Marine scientists aren’t exactly sure how to answer that question. What they do know is that one was found there recently, swimming thousands of miles away from its natural habitat. After studying  pictures, they determined that the shark they found in the Caribbean was indeed a Greenland shark, the longest-living vertebrate in the world.

Adult Greenland sharks are usually about 24 feet long and weigh 2,200 pounds. They are predatory.

Greenland sharks aren’t exactly a garden-variety shark.

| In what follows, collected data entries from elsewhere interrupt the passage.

Lemma millis_at_range o now : millis_at o = Ok now -> 0 <= now <= i64_max.
Proof. unfold millis_at. destruct o as [d|]; [|done]. destruct (Z.leb_spec (Z.of_N d) i64_max); [|done]. intros [= <-]. lia. Qed.
(** An open row is settled, never found settled. *)
Lemma settle_row_open r measured e x : settle_row r measured e = Ok x -> is_some (u_output_tokens r) = false -> exists p, x = Some p.
Proof.
  intros Es Ho. unfold settle_row in Es. rewrite Ho in Es. destruct (context_from_str _); [|done]. cbn in Es.
  destruct (event_context e); [|done]. cbn in Es. case_match; [done|]. destruct (charge _ _); [|done]. cbn in Es.
  destruct (terminal_to_string _); [|done]. cbn in Es. simplify_eq. by eexists.
Qed.
Lemma recover_row_tx r s : is_some (u_output_tokens r) = false ->
  vwp (recover_row r) (fun r' s' => kept s s' /\ exists event_id now ctx e d1,
    context_from_str (u_context_json r) = Some ctx /\ 0 <= now <= i64_max /\
    settle_row r None (abandoned_event event_id now (u_request_id r) ctx) = Ok (Some (r', e)) /\
    update_usage_row (raw_of_usage r') (v_tx s) = Some (d1, 1) /\ add_event e d1 = Some (v_tx s'))
    (fun _ s' => kept s s') s.
Proof.
  intros Ho. unfold recover_row. eapply vwp_step; [reflexivity|done|apply lift_tx|]. cbn. intros ctx s1 H1 [Et1 Ec].
  eapply vwp_step; [exact H1|done|apply vreader_tx, vreader_random|]. cbn. intros event_id s2 H2 Et2.
  apply vwp_bind, vwp_now; [|intros; etrans; [exact H2|auto with vault]]. intros now Enow.
  assert (H2' : kept s (v_ticked s2)) by (etrans; [exact H2|auto with vault]).
  eapply vwp_step; [exact H2'|done|apply lift_tx|]. cbn. intros x s3 H3 [Et3 Es].
  destruct (settle_row_open _ _ _ _ Es Ho) as [[r' e] ->]. cbn.
  eapply vwp_step; [exact H3|done|apply write_tx|]. cbn. intros _ s4 H4 Ew.
  eapply vwp_step; [exact H4|done|apply event_tx|]. cbn. intros _ s5 H5 Ee. split; [done|].
  destruct (context_from_str (u_context_json r)) as [ctx'|] eqn:Ex; [|done]. cbn in Ec. simplify_eq.
  exists event_id, now, ctx, e, (v_tx s4). split_and!; try done; [..|congruence].
  - by eapply millis_at_range.
  - by eapply millis_at_range.
Qed.
Lemma recover_rows_tx rows s :
  vwp (vmap (fun row => if is_none (u_output_tokens row) then recover_row row else mret row) rows)
    (fun rows' s' => kept s s' /\ abandoned rows (v_tx s) rows' (v_tx s')) (fun _ s' => kept s s') s.
Proof.
  revert s. induction rows as [|r rows IH]; intros s; cbn [vmap]; [apply vwp_ret; split; [reflexivity|constructor]|].
  unfold is_none. destruct (is_some (u_output_tokens r)) eqn:Eo; cbn [negb].
  - apply vwp_bind, vwp_ret. eapply vwp_step; [reflexivity|done|apply IH|]. cbn. intros rows' s1 H1 Ha.
    split; [done|by constructor].
  - eapply vwp_step; [reflexivity|done|by apply recover_row_tx|]. cbn.
    intros r' s1 H1 (event_id & now & ctx & e & d1 & E1 & E2 & E3 & E4 & E5).
    eapply vwp_step; [exact H1|done|apply IH|]. cbn. intros rows' s2 H2 Ha. split; [done|].
    by eapply abandoned_row.
Qed.
Lemma recover_profile_usage_wp s :
  vwp (recover_profile_usage key vault) (fun _ s' => frame s s' /\ recovered (v_db s) (v_db s')) (fun _ s' => kept s s') s.
Proof.
  unfold recover_profile_usage. apply vwp_bind, vwp_begin; [by auto with vault|].
  eapply vwp_step; [apply kept_tx|done|apply verified_tx|]. cbn [v_tx v_ticked set_v_tx].
  intros [rows st] s1 H1 [Et1 Ha]. cbn [fst snd] in *.
  eapply vwp_step; [exact H1|done|apply recover_rows_tx|]. cbn. intros rows' s2 H2 Hab.
  destruct (forallb _ rows) eqn:Eall.
  - apply vwp_ret. split; [exact (kp_frame _ _ H2)|]. rewrite (kp_db _ _ H2). by eapply recovered_nothing.
  - eapply vwp_step; [exact H2|done|apply next_state_tx|]. cbn. intros next s3 H3 [Et3 Hn].
    eapply vwp_step; [exact H3|done|apply replace_state_tx|]. cbn. intros _ s4 H4 Hr.
    apply vwp_commit; [etrans; [exact H4|auto with vault]|]. split; [etrans; [exact (kp_frame _ _ H4)|apply frame_db]|].
    cbn. eapply recovered_open; try done; congruence.
Qed.
Lemma verified_usage_wp s :
  vwp (verified_usage key vault) (fun a s' => kept s s' /\ authentic (v_db s) a.1 a.2) (fun _ s' => kept s s') s.
Proof.
  unfold verified_usage. apply vwp_bind, vwp_begin; [by auto with vault|].
  eapply vwp_mono; [apply verified_tx| |]; cbn.
  - intros a s' (Hk & _ & Ha). split; [|done]. etrans; [apply kept_tx|exact Hk].
  - intros e s' Hk. etrans; [apply kept_tx|exact Hk].
Qed.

They usually live thousands of feet underwater in the pitch dark near the Arctic, and are rarely seen or photographed. They grow and age slowly, living a slow-paced lifestyle to conserve energy, living as long as 250 to 500 years.

But after finding the Greenland shark off Belize, they say that the shark could also thrive and inhabit other deep ocean regions, including the reef slope that goes down to 9,500 feet in the Caribbean near Belize.

A recent study, published in Marine Biology, says that researchers came across the Greenland shark when they were tagging and temporarily catching tiger sharks off the coast of Belize. They set a line in Glover’s Reef Atoll, and were surprised when it moved several miles away from the coral reef into water 2,000 feet deep.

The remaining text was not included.